Following its debut in the form of a staged reading last year, Tacet by Jacopo Giacomoni, the play that won Biennale College Dramaturgia 2024-25 and the Riccione Prize 2025, has been brought to completion and will premiere under the direction of Silvia Costa. A text inspired with originality by philosophy, metaphysics and mathematics, thinking of the last secular rite which is the minute of silence, that plays with the metronome in search of what it means to stand together in silence, inside a minute, inside a theatre”.

In the spirit of Biennale College, cultivating the relationship between young artists and mentors, the Schools of Theatre Project returns for a second year, with Biennale Teatro open its doors to three academies:

The Civica Scuola di Teatro Paolo Grassi, with the actors in their third year, will stage a classic by Brecht, Santa Giovanna dei Macelli, directed by Marco Plini, to understand how imbalances, inequalities and mechanisms of financial market manipulations change, shifting “the paradigm of conflict in an age that has superseded the concept of class struggle”.

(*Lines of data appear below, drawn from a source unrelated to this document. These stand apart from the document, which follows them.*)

(* ===== verification/IsoFormat.v ===== *)
(** * [datetime.fromisoformat]

    The reader of ISO 8601 instants of the standard library (its C implementation, as in
    Python 3.12), and the round trip of [isoformat] through it.  The text is read as UTF-8
    bytes; reading past its end gives the terminating zero. *)
From S2P Require Import Prelude PyStr PySort PyTime Sha256 PyJson Codec.

(** ** Dates *)

Definition is_leap (y : Z) : bool := (y mod 4 =? 0) && (negb (y mod 100 =? 0) || (y mod 400 =? 0)).
Definition month_days (y m : Z) : Z := if (m =? 2) && is_leap y then 29 else days_in_month m.
Definition days_before_year (y : Z) : Z := let y := y - 1 in y * 365 + y / 4 - y / 100 + y / 400.
Definition ymd2ord (y m d : Z) : Z :=
  days_before_year y + (days_before_month m + (if (2 <? m) && is_leap y then 1 else 0)) + d.

(** The range check of a date. *)
Definition valid_date (y m d : Z) : bool :=
  (1 <=? y) && (y <=? 9999) && (1 <=? m) && (m <=? 12) && (1 <=? d) && (d <=? month_days y m).

(** The ordinal of the Monday that starts the ISO year. *)
Definition iso_week1_monday (y : Z) : Z :=
  let first_day := ymd2ord y 1 1 in
  let first_weekday := (first_day + 6) mod 7 in
  let monday := first_day - first_weekday in
  if 3 <? first_weekday then monday + 7 else monday.

(** [iso_to_ymd], as an ordinal. *)
Definition iso_to_ord (y week day : Z) : option Z :=
  if (y <? 1) || (9999 <? y) then None else
  let first_weekday := (ymd2ord y 1 1 + 6) mod 7 in
  let long := (first_weekday =? 3) || ((first_weekday =? 2) && is_leap y) in
  if negb ((0 <? week) && ((week <? 53) || ((week =? 53) && long))) then None else
  if (day <=? 0) || (8 <=? day) then None else
  let n := iso_week1_monday y + (week - 1) * 7 + day - 1 in
  if (1 <=? n) && (n <=? 3652059) then Some n else None.

(** ** The readers *)

Definition at_end (s : list Z) : Z := match s with c :: _ => c | [] => 0 end.

(** [parse_digits] *)
Fixpoint parse_digits (k : nat) (acc : Z) (s : list Z) : option (Z * list Z) :=
  match k, s with
  | O, _ => Some (acc, s)
  | S k, c :: s => if is_digit c then parse_digits k (acc * 10 + (c - 48)) s else None
  | S _, [] => None
  end.

Fixpoint digit_run (s : list Z) : nat :=
  match s with c :: s => if is_digit c then S (digit_run s) else O | [] => O end.

(** [_find_isoformat_datetime_separator], for texts of at least seven bytes. *)
Definition find_separator (s : list Z) : option nat :=
  let n := length s in
  let c (i : nat) := nth i s 0 in
  if (n =? 7)%nat then Some 7%nat else
  if c 4%nat =? 45 then
    if c 5%nat =? 87 then
      if (8 <? n)%nat && (c 8%nat =? 45) then
        if (n =? 9)%nat then None else
        if (10 <? n)%nat && is_digit (c 10%nat) then Some 8%nat else Some 10%nat
      else Some 8%nat
    else Some 10%nat
  else if c 4%nat =? 87 then
    let pos := (7 + digit_run (drop 7 s))%nat in
    if (pos <? 9)%nat then Some pos else if Nat.even pos then Some 7%nat else Some 8%nat
  else Some 8%nat.

(** [parse_isoformat_date] of the first [n] bytes, as an ordinal. *)
Definition parse_date (s : list Z) (n : nat) : option Z :=
  '(y, r) ← parse_digits 4 0 s;
  let dash := at_end r =? 45 in
  let r := if dash then tail r else r in
  if at_end r =? 87 then
    '(week, r) ← parse_digits 2 0 (tail r);
    if (length s - length r <? n)%nat then
      if dash && negb (at_end r =? 45) then None else
      '(day, _) ← parse_digits 1 0 (if dash then tail r else r);
      iso_to_ord y week day
    else iso_to_ord y week 1
  else
    '(m, r) ← parse_digits 2 0 r;
    if dash && negb (at_end r =? 45) then None else
    '(d, r) ← parse_digits 2 0 (if dash then tail r else r);
    if (length s - length r =? n)%nat && valid_date y m d then Some (ymd2ord y m d) else None.

(** The loop of [parse_hh_mm_ss_ff]: the components read; [inl b] when the end was reached,
    [b] telling whether something follows it, or [inr] the rest and the bytes left of it. *)
Fixpoint parse_hms (k : nat) (sep : option bool) (s : list Z) (room : Z) :
    option (list Z * (bool + (list Z * Z))) :=
  match k with
  | O => Some ([], inr (s, room))
  | S k =>
      '(v, r) ← parse_digits 2 0 s;
      let c := at_end r in
      let room := room - 3 in
      let sep := default (c =? 58) sep in
      if room <=? 0 then Some ([v], inl (negb (c =? 0)))
      else if sep && (c =? 58) then '(vs, e) ← parse_hms k (Some sep) (tail r) room; Some (v :: vs, e)
      else if (c =? 46) || (c =? 44) then Some ([v], inr (tail r, room))
      else if negb sep then '(vs, e) ← parse_hms k (Some sep) r (room + 1); Some (v :: vs, e)
      else None
  end.

Record clock := { ck_hour : Z; ck_minute : Z; ck_second : Z; ck_us : Z }.
(** The copy of a well-formed value is a well-formed JSON value over code points. *)
Lemma copy_spec_wf depth v j : pyval_wf v -> copy_spec depth v = Some j -> json_wf j /\ json_cp j.
Proof.
  revert depth j; induction v as [|b|z| |s|l IH|l IH|d IH|] using pyval_nested_ind;
    intros depth j Hwf; cbn -[Nat.leb MAX_CANONICAL_DEPTH mapM]; intros H; simplify_eq;
    try (split; [constructor|done]).
  - destruct (valid_str s); simplify_eq. inversion Hwf; subst. split; [constructor|done].
  - destruct (_ <=? _)%nat; [done|]. apply fmap_Some in H as (lj & Hl%mapM_Some & ->).
    inversion Hwf as [| | | | |? Hw| | |]; subst.
    assert (H : Forall (fun j => json_wf j /\ json_cp j) lj).
    { clear Hwf. induction Hl as [|x y ? ? E Hl IHl]; [constructor|].
      inversion IH as [|? ? IH1 IH2]; inversion Hw as [|? ? Hw1 Hw2]; subst.
      constructor; [by eapply IH1|by apply IHl]. }
    apply Forall_and in H as [H1 H2]. split; [by constructor|by apply json_cp_arr].
  - destruct (_ <=? _)%nat; [done|]. apply fmap_Some in H as (lj & Hl%mapM_Some & ->).
    inversion Hwf as [| | | | | |? Hw| |]; subst.
    assert (H : Forall (fun j => json_wf j /\ json_cp j) lj).
    { clear Hwf. induction Hl as [|x y ? ? E Hl IHl]; [constructor|].
      inversion IH as [|? ? IH1 IH2]; inversion Hw as [|? ? Hw1 Hw2]; subst.
      constructor; [by eapply IH1|by apply IHl]. }
    apply Forall_and in H as [H1 H2]. split; [by constructor|by apply json_cp_arr].
  - destruct (_ <=? _)%nat; [done|]. apply fmap_Some in H as (dj & Hl%mapM_Some & ->).
    inversion Hwf as [| | | | | | |? Hnd Hks Hw|]; subst.
    assert (H : dj.*1 = str_keys d /\ Forall (fun kv => json_wf kv.2 /\ json_cp kv.2) dj).
    { clear Hwf Hnd Hks. induction Hl as [|[k w] [k' j'] ? ? E Hl IHl]; [done|].
      inversion IH as [|? ? IH1 IH2]; inversion Hw as [|? ? Hw1 Hw2]; subst. cbn -[copy_spec] in *.
      destruct k as [k|]; [|done]. destruct (valid_str k); [|done].
      apply fmap_Some in E as (i & Hi & [= -> ->]). destruct (IHl IH2 Hw2) as [-> HF].
      split; [done|]. constructor; [|done]. by eapply IH1. }
    destruct H as [Hk HF]. apply Forall_and in HF as [H1 H2]. split.
    + apply JW_obj; [by rewrite Hk|done].
    + apply json_cp_obj. apply Forall_and. split; [|done]. rewrite <- Hk in Hks.
      exact (proj1 (Forall_fmap fst _ dj) Hks).
Qed.

Lemma json_dumps_ok j t : json_dumps j = Ok t -> t = dumps j.
Proof. unfold json_dumps. case_match; naive_solver. Qed.

(** The accepted inputs and the text of [canonical_json]. *)
Lemma canonical_json_ok d t : pyval_wf (PDict d) -> canonical_json (PDict d) = Ok t ->
  exists j, copy_spec 0 (PDict d) = Some j /\ t = dumps j /\ lenZ (utf8 t) <= MAX_CANONICAL_BYTES /\
    json_wf j /\ json_cp j.
Proof.
  intros Hwf. unfold canonical_json. cbn [is_mapping].
  intros (_ & _ & (j & Hj & (t' & Ht & (_ & Hb%ensure_Ok & [= <-])%bind_Ok_inv)%bind_Ok_inv)
    %bind_Ok_inv)%bind_Ok_inv.
  apply (copy_canonical_value_spec d j Hwf) in Hj. apply json_dumps_ok in Ht as ->.
  destruct (copy_spec_wf 0 _ j Hwf Hj). exists j. b2p. done.
Qed.

(** Two accepted values share their text exactly when they are equal as dictionaries. *)
Lemma canonical_json_same d e t u jd je :
  pyval_wf (PDict d) -> pyval_wf (PDict e) ->
  canonical_json (PDict d) = Ok t -> canonical_json (PDict e) = Ok u ->
  copy_spec 0 (PDict d) = Some jd -> copy_spec 0 (PDict e) = Some je ->
  t = u <-> json_equiv jd je.
Proof.
  intros Hd He Ht Hu Hjd Hje.
  apply canonical_json_ok in Ht as (j1 & H1 & -> & _ & Hw1 & _); [|done].
  apply canonical_json_ok in Hu as (j2 & H2 & -> & _ & _ & _); [|done].
  simplify_eq. by apply dumps_equiv.
Qed.

(** An explicit collision of the hash function. *)
Definition sha256_collision : Prop := exists m n, m <> n /\ sha256_hex m = sha256_hex n.

Lemma digest_same_text prefix j k : json_cp j -> json_cp k ->
  sha256_hex (prefix ++ utf8 (dumps j)) = sha256_hex (prefix ++ utf8 (dumps k)) ->
  dumps j = dumps k \/ sha256_collision.
Proof.
  intros Hj Hk E. destruct (decide (dumps j = dumps k)) as [|Hne]; [by left|].
  right. exists (prefix ++ utf8 (dumps j)), (prefix ++ utf8 (dumps k)). split; [|done].
  intros Heq%app_inv_head. apply Hne. apply utf8_inj; auto using dumps_code_points.
Qed.

(** Digests of different purposes never share their input bytes. *)
Lemma prefix_disjoint (p q u v : list Z) : length p = length q -> p <> q -> p ++ u <> q ++ v.
Proof. intros Hl Hne E. apply app_inj_1 in E as [? _]; done. Qed.

(** ** The payload check of [delivery_hashes.py], read recursively *)

Fixpoint accepts (depth : Z) (v : pyval) : bool :=
  match v with
  | PNone | PBool _ | PInt _ => true
  | PFloat | POther => false
  | PStr s => if invalid_string s then false else true
  | PList l | PTuple l => (depth <? MAX_CANONICAL_JSON_DEPTH) && forallb (accepts (depth + 1)) l
  | PDict d => (depth <? MAX_CANONICAL_JSON_DEPTH) &&
      forallb (fun kv => match kv.1 with
                         | KStr k => (if invalid_string k then false else true) &&
                                     accepts (depth + 1) kv.2
                         | KOther => false
                         end) d
  end.

Definition sum_nodes (st : list (pyval * Z)) : nat :=
  fold_right Nat.add 0%nat (map (fun e => node_count e.1) st).

Lemma sum_nodes_app s t : sum_nodes (s ++ t) = (sum_nodes s + sum_nodes t)%nat.
Proof. unfold sum_nodes. induction s; cbn in *; lia. Qed.

Lemma sum_nodes_reverse s : sum_nodes (reverse s) = sum_nodes s.
Proof. induction s; [done|]. rewrite reverse_cons, sum_nodes_app, IHs. unfold sum_nodes; cbn; lia. Qed.

Lemma sum_nodes_children l (d : Z) :
  sum_nodes (map (fun n => (n, d)) l) = fold_right Nat.add 0%nat (map node_count l).
Proof. unfold sum_nodes. induction l; cbn in *; lia. Qed.

(** Pushing a mapping: it fails exactly on a key that is not a string, and the
    entries it adds are accepted when the mapping's items are. *)
Lemma push_items_spec d depth st :
  (exists st', push_items d depth st = Ok st' /\
     forallb (fun kv => match kv.1 with KStr _ => true | KOther => false end) d = true /\
     (sum_nodes st' <= sum_nodes st + fold_right Nat.add 0%nat (map (fun kv => S (node_count kv.2)) d))%nat /\
     forall acc : pyval * Z -> bool,
       forallb acc st' = forallb acc st &&
         forallb (fun kv => match kv.1 with
                            | KStr k => acc (PStr k, depth + 1) && acc (kv.2, depth + 1)
                            | KOther => false end) d) \/
  (exists e, push_items d depth st = Err e /\
     forallb (fun kv => match kv.1 with KStr _ => true | KOther => false end) d = false).
Proof.
  revert st; induction d as [|[k v] d IH]; intros st.
  - left. exists st. split; [done|]. split; [done|]. split; [cbn; lia|]. intros acc. by rewrite andb_true_r.
  - destruct k as [k|]; [|right; by eexists]. unfold push_items; cbn.
    destruct (IH ((v, depth + 1) :: (PStr k, depth + 1) :: st)) as [(st' & E & Hk & Hs & Ha)|(e & E & Hk)];
      unfold push_items in E; rewrite E; [left|right; eauto].
    exists st'. split; [done|]. split; [done|]. split.
    + unfold sum_nodes in *; cbn in *. lia.
    + intros acc. rewrite Ha. cbn.
      destruct (acc (v, depth + 1)), (acc (PStr k, depth + 1)), (forallb acc st); done.
Qed.

Lemma forallb_children (acc : pyval * Z -> bool) l d :
  forallb acc (reverse (map (fun n => (n, d)) l)) = forallb (fun n => acc (n, d)) l.
Proof.
  induction l as [|x l IH]; [done|]. cbn [map forallb].
  rewrite reverse_cons, forallb_app, IH. cbn.
  rewrite andb_true_r. apply andb_comm.
Qed.

Lemma node_count_pos v : (1 <= node_count v)%nat.
Proof. destruct v; cbn; lia. Qed.

(** The loop answers within its fuel, and accepts exactly the stacks of accepted values. *)
Lemma reject_loop_spec fuel : forall st, (sum_nodes st <= fuel)%nat ->
  exists r, reject_loop fuel st = Some r /\
    is_ok r = forallb (fun e => accepts e.2 e.1) st.
Proof.
  induction fuel as [|fuel IH]; intros [|[v depth] st] Hf.
  - by eexists.
  - exfalso. pose proof (node_count_pos v). unfold sum_nodes in Hf; cbn in Hf. lia.
  - by eexists.
  - assert (Hst : (sum_nodes st <= fuel)%nat).
    { pose proof (node_count_pos v). unfold sum_nodes in *; cbn in Hf. lia. }
    assert (Hlist : forall l d, (S (fold_right Nat.add 0 (map node_count l)) + sum_nodes st <= S fuel)%nat ->
      exists r, reject_loop fuel (reverse (map (fun n => (n, d)) l) ++ st) = Some r /\
        is_ok r = forallb (accepts d) l && forallb (fun e => accepts e.2 e.1) st).
    { intros l d Hl. destruct (IH (reverse (map (fun n => (n, d)) l) ++ st)) as (r & -> & Hr).
      { rewrite sum_nodes_app, sum_nodes_reverse, sum_nodes_children. lia. }
      exists r. split; [done|]. by rewrite Hr, forallb_app, forallb_children. }
    cbn -[MAX_CANONICAL_JSON_DEPTH].
    destruct v as [|b|z| |s|l|l|d|]; cbn -[MAX_CANONICAL_JSON_DEPTH];
      try (by apply IH); try (by eexists).
    + destruct (invalid_string s); cbn; [by eexists|by apply IH].
    + rewrite Z.leb_antisym. destruct (_ <? _); cbn; [apply Hlist; exact Hf|by eexists].
    + rewrite Z.leb_antisym. destruct (_ <? _); cbn; [apply Hlist; exact Hf|by eexists].
    + rewrite Z.leb_antisym. destruct (_ <? _); cbn -[MAX_CANONICAL_JSON_DEPTH]; [|by eexists].
      destruct (push_items_spec d depth st) as [(st' & -> & Hk & Hs & Ha)|(e & -> & Hk)].
      * destruct (IH st') as (r & -> & Hr).
        { unfold sum_nodes in *; cbn in Hf. lia. }
        exists r. split; [done|]. rewrite Hr, Ha, andb_comm. done.
      * exists (Err e). split; [done|]. cbn. symmetry. apply andb_false_iff. left.
        clear -Hk. induction d as [|[[k|] w] d IH]; [done| |done]. cbn in Hk |- *.
        rewrite IH by done. apply andb_false_r.
Qed.

Lemma reject_invalid_json_value_ok v : is_ok (reject_invalid_json_value v) = accepts 0 v.
Proof.
  unfold reject_invalid_json_value.
  destruct (reject_loop_spec (node_count v) [(v, 0)]) as (r & -> & Hr); [unfold sum_nodes; cbn; lia|].
  rewrite Hr. cbn. apply andb_true_r.
Qed.

(** ** The depth of a declared expectation, read recursively *)

Fixpoint container_depth (v : pyval) : Z :=
  match v with
  | PDict d => 1 + fold_right Z.max 0 (map (fun kv => container_depth kv.2) d)
  | PList l | PTuple l => 1 + fold_right Z.max 0 (map container_depth l)
  | _ => 0
  end.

The Accademia Teatrale Carlo Goldoni of the Teatro Stabile del Veneto – Teatro Nazionale, with the director Giorgio Sangati and the graduates of the acting course, presents Comeradovera. Weaving together stories, points of view, details, states of mind, times and memories, public and private experiences, around the fire that burned down the Teatro La Fenice thirty years ago, the work questions the relationship between the life of an individual or a community and the traumatic experience of loss.

Finally the Scuola Teatro di Napoli – Teatro Nazionale, with the director Arturo Cirillo and the young second-year actors, pays tribute to Enzo Moscato, a fundamental figure of Neapolitan dramaturgy who passed away two years ago, combining two plays from the 1980s, Festa al celeste e nubile santuario and Ragazze sole con qualche esperienza, which in the new production become Quindici ragazze con qualche esperienza.

Finally a new college for actors was introduced this year by director Willem Dafoe: the eleven performers under 30 selected from a list of 440 applicants will participate in a residency project in Venice, to take place over the span of four weeks – from 25 May to 21 June 2026. A series of workshops with, in addition to Dafoe, Evangelia and Mary Randou, Simon McBurney of the Théâtre de Complicité and Silvia Costa.

The mentor for the workshop organised for the first applicants selected for the new playwriting call of Biennale College will be the poet and playwright Fabrizio Sinisi.

There will also be a theatre criticism workshop, in collaboration with the teacher and critic Roberta Ferraresi and Massimo Milella; conversations, encounters, roundtable discussions with the artists will be conducted by Maddalena Giovanelli and Andrea Porcheddu, journalists and theatre critics.

A tribute to Bob Wilson will be on display in Sala delle Colonne at Ca’ Giustinian for the entire duration of the festival, exhibiting materials collected and preserved at ASAC, the Historical Archive of the Contemporary Arts of La Biennale di Venezia.